Quand tous ces événements eurent-ils lieu ? Éclairent-ils la chronologie contestée de Trouville ? Flaubert, lui-même, note que quand il rencontra Gertrude pour la première fois, elle avait quinze ans. « J’étais, je crois, en cinquième » (24). Ces indications concordent et désignent l’été de 1835. Malheureusement, la seule indication de Gertrude sur ce point, à savoir « qu’elle avait alors près de 17 ans » (25) correspond à l’année 1836. Bien que l’on soit naturellement porté à croire Gertrude, il est pratiquement certain qu’ici elle se trompe, car, comme l’a montré Gérard-Cailly, c’est dès 1836 que les Schlésinger arrivent à Trouville (26). Mais si Gertrude fait erreur, il ne s’ensuit pas que Flaubert ait raison. En réalité, la date de 1835 soulève de sérieuses difficultés. Car, comme on le verra bientôt, Gertrude parle d’une époque où Harriet était déjà malade, et d’après une lettre de la mère de celle-ci, c’est au plus tôt en 1837 que les symptômes apparurent (27). Or, cette année de 1837 répond fort bien à l’atmosphère émotionnelle du récit de Gertrude, mais ne cadre pas du tout avec les Mémoires d’un Fou. Peut-on choisir entre les deux dates de 1835 et de 1837 ? Aucune solution définitive n’est possible, attendu que Flaubert ne parle pas de la santé de Harriet à l’époque en question. Mais Mrs Collier est un témoin irrécusable et Gertrude un témoin sûr. N’est-il pas très vraisemblable que Flaubert en a pris à son aise avec les dates ; qu’il a transposé les deux rencontres ; cherché à donner plus d’importance à son amour pour Élisa, en prétendant qu’il l’avait rencontrée après les Collier et non avant ; rajeuni délibérément son portrait de Gertrude et que la composition des Mémoires d’un Fou est beaucoup plus habile et savante qu’on ne l’a jusqu’ici supposé ? Il est certes difficile de croire que les faits racontés par Gertrude eurent lieu en 1835, alors qu’elle n’avait que 15 ans et que Flaubert était deux ans plus jeune.

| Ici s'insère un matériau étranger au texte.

(* ===== verification/Patch.v ===== *)
(** * Exact-string patching

    The planning core of [tools/file_patch.rs]: every edit is matched against
    the original bytes, the matches must not overlap, and the output replaces
    exactly them. Errors carry what their text names. *)

From stdpp Require Import sorting.
From S2P Require Import Prelude Bytes Sse.

(** ** Matching *)

Definition slice_at (h : bytes) (s n : nat) : bytes := take n (drop s h).
Fixpoint find_from (fuel : nat) (haystack needle : bytes) (first : Z) (last_start i : nat) : list nat :=
  match fuel with
  | O => []
  | S fuel =>
      if (i <=? last_start)%nat then
        match position first (slice_at haystack i (S last_start - i)) with
        | None => []
        | Some off =>
            let s := (i + off)%nat in
            if bool_decide (slice_at haystack s (length needle) = needle)
            then s :: find_from fuel haystack needle first last_start (s + length needle)
            else find_from fuel haystack needle first last_start (s + 1)
        end
      else []
  end.
Definition find_all (haystack needle : bytes) : list nat :=
  match needle with
  | [] => []
  | first :: _ =>
      if (length haystack <? length needle)%nat then []
      else find_from (S (length haystack)) haystack needle first (length haystack - length needle) 0
  end.

(** ** The plan *)

Record Edit := {
  old : bytes;
  new : bytes;
  (** What the other escape mode would look for, and the [raw] it needs. *)
  alt_old : option (bytes * bool);
  replace_all : bool;
  expect_count : option Z;
  note : option (list (list Z));
}.
Record EditReport := { spans : list nat; old_len : nat; new_len : nat; report_note : option (list (list Z)) }.
Record PatchPlan := { output : bytes; reports : list EditReport; total_replacements : nat }.
Inductive PatchError :=
| NoEdits
| EmptyOld (idx : nat)
| ZeroMatch (idx : nat)
| CountMismatch (idx : nat) (expected : Z) (count : nat)
| Ambiguous (idx count : nat)
| Overlapping (i1 i2 : nat).

(** A match: start, end, index of the edit. *)
Definition span : Type := nat * nat * nat.
Definition s_start (s : span) : nat := s.1.1.
Definition s_end (s : span) : nat := s.1.2.
Definition s_edit (s : span) : nat := s.2.
(** The order of tuples. *)
Definition span_le (a b : span) : Prop :=
  (s_start a < s_start b)%nat \/ s_start a = s_start b /\ ((s_end a < s_end b)%nat \/ s_end a = s_end b /\ (s_edit a <= s_edit b)%nat).
#[export] Instance span_le_dec a b : Decision (span_le a b).
Proof. unfold span_le. solve_decision. Defined.
Lemma ensure_reaches n : clear_path f n -> n = r0 \/ tool_area r0 n ->
  let '(_, f') := ensure_parent_dirs f (abs_path n) in reaches r0 f f' /\ makes_dirs (removelast n) f f' /\ clear_path f' n.
Proof.
  intros Hc Hn. pose proof (ensure_spec f n Hwf Hc) as He. destruct (ensure_parent_dirs f (abs_path n)) as [r f']. destruct He as [Hwf' Hm].
  split_and!; [|done|by eapply makes_clear]. apply (made_area r0 n); [done|done|done|]. split; [done|]. eapply makes_weaken; [exact Hm|].
  destruct (snoc_cases n) as [->|(d & x & ->)]; [done|]. rewrite removelast_app. by exists [x].
Qed.
Lemma write_at_reaches v n content : clear_path f n -> tool_area r0 n -> fresh v f -> reaches r0 f (write_at v f (abs_path n) content).2.
Proof.
  intros Hc Hn Hf. unfold write_at. pose proof (ensure_reaches n Hc (or_intror Hn)) as He.
  destruct (ensure_parent_dirs f (abs_path n)) as [[[]|e] f1]; destruct He as (Hr & Hm & Hc1); [|done]. unfold write_atomic_create.
  assert (Ht : temp_free v f1 n).
  { intros d x ->. rewrite (ensure_keeps (d ++ [x]) f f1); [apply Hf|done|rewrite !length_app; done|by destruct d]. }
  pose proof (atomic_reaches v r0 f1 n content false (proj1 Hr) (clear_is_above _ _ Hc1) Hn Ht) as Ha.
  destruct (apply_atomic_inner _ _ _ _ _ _ _ _) as [r states]. by eapply reaches_trans.
Qed.
Lemma append_at_reaches v n content : clear_path f n -> n = r0 \/ tool_area r0 n -> reaches r0 f (append_at v f (abs_path n) content).2.
Proof.
  intros Hc Hn. unfold append_at. pose proof (ensure_reaches n Hc Hn) as He.
  destruct (ensure_parent_dirs f (abs_path n)) as [[[]|e] f1]; destruct He as (Hr & Hm & Hc1); [|done]. set (w := fun old => old ++ _).
  pose proof (open_create_spec f1 n w (proj1 Hr) Hc1) as Ho. destruct (open_create f1 (abs_path n) w) as [f2|e] eqn:E; [|done]. cbn [snd].
  destruct Hn as [->|Hn].
  - exfalso. unfold open_create in E. pose proof (reaches_root r0 f f1 Hr Hroot) as Hd. by rewrite (resolve_dir f1 true r0 (proj1 Hr) Hd), Hd in E.
  - eapply reaches_trans; [exact Hr|]. eapply reaches_weaken; [exact Ho|]. by intros m ->.
Qed.
Lemma root_exists : lexists f (abs_path r0) = true.
Proof. unfold lexists. by rewrite resolve_dir. Qed.
Lemma mkdir_reaches raw : no_slash root raw -> reaches r0 f (mkdir_in f root raw).2.
Proof.
  intros Hs. unfold mkdir_in. destruct (jailed_write_path f root raw) as [p|e] eqn:Ej; [|by apply reaches_refl].
  destruct (write_area root r0 f Hw raw p Hs Ej) as (n & -> & Hc & Hn). destruct (lexists _ _); [by apply reaches_refl|].
  pose proof (create_dir_all_spec f n Hwf Hc) as Hm. destruct (create_dir_all f (abs_path n)) as [[[]|e] f']; by apply (made_area r0 n).
Qed.
Lemma symlink_reaches target raw : no_slash root raw -> reaches r0 f (file_symlink_in f root target raw).2.
Proof.
  intros Hs. unfold file_symlink_in. destruct (lexical root target) as [t|e]; [|by apply reaches_refl].
  destruct (jailed_write_path f root raw) as [p|e] eqn:Ej; [|by apply reaches_refl]. destruct (write_area root r0 f Hw raw p Hs Ej) as (n & -> & Hc & Hn).
  destruct (jailed_write_path f root target); [|by apply reaches_refl]. destruct (lexists f (abs_path n)) eqn:El; [by apply reaches_refl|].
  destruct Hn as [->|Hn]; [by rewrite root_exists in El|]. pose proof (symlink_spec f n t Hwf (clear_is_above _ _ Hc)) as Hsp.
  destruct (symlink f t (abs_path n)); [|by apply reaches_refl]. eapply reaches_weaken; [exact Hsp|]. by intros m ->.
Qed.
Lemma delete_reaches raw : reaches r0 f (file_delete_in f root raw).2.
Proof.
  unfold file_delete_in. destruct (jailed_remove_path f root raw) as [p|e] eqn:Ej; [|by apply reaches_refl].
  destruct (remove_area root r0 f Hw raw p Ej) as (n & -> & Hc & Hn). destruct (resolve _ _ _) as [m|d x|[]]; try by apply reaches_refl.
  destruct (is_dir_at f m); [by apply reaches_refl|]. pose proof (unlink_spec f n Hwf Hc) as Hu. destruct (unlink f (abs_path n)); [|by apply reaches_refl].
  destruct Hu as (Hf & Hch & _). eapply reaches_weaken; [split; [exact Hf|exact Hch]|]. by intros k ->.
Qed.
Lemma move_reaches src dst : no_slash root dst -> reaches r0 f (file_move_in f root src dst).2.
Proof.
  intros Hs. unfold file_move_in. destruct (jailed_remove_path f root src) as [p|e] eqn:Ej; [|by apply reaches_refl].
  destruct (remove_area root r0 f Hw src p Ej) as (s & -> & Hcs & Hns). destruct (jailed_write_path f root dst) as [q|e] eqn:Ed; [|by apply reaches_refl].
  destruct (write_area root r0 f Hw dst q Hs Ed) as (d & -> & Hcd & Hnd). destruct (negb _); [by apply reaches_refl|].
  destruct (lexists f (abs_path d)) eqn:El; [by apply reaches_refl|]. destruct Hnd as [->|Hnd]; [by rewrite root_exists in El|].
  pose proof (ensure_reaches d Hcd (or_intror Hnd)) as He. destruct (ensure_parent_dirs f (abs_path d)) as [[[]|e] f1]; destruct He as (Hr & Hm & Hc1); [|done].
  pose proof (rename_spec f1 s d (proj1 Hr) (makes_clear_above _ _ _ _ Hm Hcs) (clear_is_above _ _ Hc1)) as Hren.
  destruct (rename f1 (abs_path s) (abs_path d)); [|done]. eapply reaches_trans; [exact Hr|]. eapply reaches_weaken; [exact Hren|].
  intros m [Hb|Hb]; [by apply (area_below r0 s)|by apply (area_below r0 d)].
Qed.
Lemma dir_delete_reaches raw force : reaches r0 f (dir_delete_in f root raw force).2.
Proof.
  unfold dir_delete_in. destruct (lexical root raw) as [lex|e] eqn:El; [|by apply reaches_refl].
  destruct (fence_owned_dirs (path_of root) (path_of lex)) as [[]|e] eqn:Ef; [|by apply reaches_refl]. case_bool_decide; [by apply reaches_refl|].
  destruct (real_parent f (path_of root) (path_of lex)) as [[rc p]|e] eqn:Er; [|by apply reaches_refl].
  destruct (fence_owned_dirs (abs_path rc) p) as [[]|e] eqn:Eg; [|by apply reaches_refl].
  assert (Ej : jailed_remove_path f root raw = Ok p).
  { unfold jailed_remove_path. rewrite El. cbn [mbind result_bind]. rewrite Ef. cbn [mbind result_bind]. rewrite Er. cbn [mbind result_bind]. by rewrite Eg. }
  destruct (remove_area root r0 f Hw raw p Ej) as (n & -> & Hc & Hn). destruct (resolve _ _ _) as [m|d x|[]]; try by apply reaches_refl.
  destruct (negb _); [by apply reaches_refl|]. destruct force.
  - pose proof (remove_dir_all_spec f n Hwf Hc) as Hd. destruct (remove_dir_all f (abs_path n)); [|by apply reaches_refl].
    eapply reaches_weaken; [exact Hd|]. intros k Hk. by apply (area_below r0 n).
  - pose proof (rmdir_spec f n Hwf Hc) as Hd. destruct (rmdir f (abs_path n)); [|by apply reaches_refl].
    eapply reaches_weaken; [exact Hd|]. by intros k ->.
Qed.
Lemma patch_reaches v args : fresh v f -> reaches r0 f (file_patch_in v f root args).2.
Proof.
  intros Hf. unfold file_patch_in. destruct (lexical root _) as [lex|e]; [|by apply reaches_refl].
  destruct (fence_owned_dirs (path_of root) (path_of lex)); [|by apply reaches_refl].
  destruct (canonicalize f (path_of lex)) as [n|[]] eqn:Ec; try by apply reaches_refl. rewrite (root_real root r0 f Hw).
  destruct (within n r0) eqn:Ew; [|by apply reaches_refl]. cbn [negb]. destruct (fence_owned_dirs (abs_path r0) (abs_path n)) as [[]|e] eqn:Ef; [|by apply reaches_refl].
  destruct (effective_edits args) as [edits|e]; [|by apply reaches_refl]. unfold patch_at.
  pose proof (canonicalize_real f _ n Hwf Ec) as Hre. pose proof (real_clear f n Hwf Hre) as Hc.
  pose proof (resolve_clear f true n Hwf Hc) as Hr. destruct (resolve f true (abs_path n)) as [m|d x|[]]; try by apply reaches_refl. destruct Hr as [-> _].
  destruct (f !! n) as [[|buffer|t]|] eqn:En; try by apply reaches_refl. destruct (_ <? _); [by apply reaches_refl|].
  destruct (plan_patch buffer edits) as [plan|e]; [|by apply reaches_refl]. destruct (dry_run args); [by apply reaches_refl|].
  rewrite within_spec in Ew. apply fence_spec in Ef as [_ Ho]. destruct (area_of r0 n Ew Ho) as [->|Hn]; [congruence|].
  assert (Ht : temp_free v f n) by (intros d x _; apply Hf). unfold apply_atomic.
  pose proof (atomic_reaches v r0 f n (output plan) true Hwf (clear_is_above _ _ Hc) Hn Ht) as Ha.
  by destruct (apply_atomic_inner _ _ _ _ _ _ _ _) as [r states].
Qed.
End reach.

Bien que Gertrude n’ait jamais rencontré Élisa, on trouve dans son portrait de Mme Flaubert une certaine compensation.
« Elle était brune comme une bohémienne avec des yeux noirs mélancoliques et des cheveux noirs luisants. La face était pâle, imposante et solennelle, comme si elle n’eut jamais souri. On aurait dit qu’elle avait eu une grande épreuve dans son passé et qu’elle en pressentait une autre un jour » (28).
Gertrude parle longuement de l’admiration de Flaubert pour Victor Hugo et décrit ainsi sa passion de la littérature :
— Et vous, me dit-il, en se tournant vers moi, alors que nous arpentions lentement le rivage, que lisez-vous ? — Oh, je lis rien que pour m’amuser ! — Vraiment ? Quel dommage ! Ne lisez pas, comme les enfants, pour vous amuser, ni comme les ambitieux pour vous instruire. Non, lisez pour vivre (29). Je ne voudrais pas qu’une nature aussi fine que la vôtre se perde dans les tracas et l’oisiveté » (30).
Harriet, supposait-on, devait avoir quelque chose dans la colonne vertébrale et gardait constamment le lit (31). Un soir d’été que les fenêtres de sa chambre étaient ouvertes, un coup de vent de la mer poussa le rideau de mousseline sur la chandelle allumée et mit le feu à la chambre.
« Les Flaubert virent les flammes de leurs fenêtres et le père et le fils accoururent à notre secours. Gustave monta immédiatement à la chambre d’où sortaient les flammes et descendit ma sœur. Cependant, les secours étaient arrivés, le feu éteint et tous s’étaient rassemblés autour de ma sœur craignant que l’émotion ne lui eût donné un choc grave. Les Flaubert offrirent de la transporter chez eux. Dès lors, nous les vîmes à toute heure. Caroline devint ma compagne assidue et après de longues discussions, ma sœur fut mise sous la surveillance du docteur Flaubert. Mais les courtes vacances de celui-ci furent bientôt finies et il fut obligé de reprendre son service à l’Hôpital de Rouen. Il fut donc décidé que nous l’y rejoindrions quand l’automne serait plus avancé et que nous descendrions au Grand Hôtel » (32).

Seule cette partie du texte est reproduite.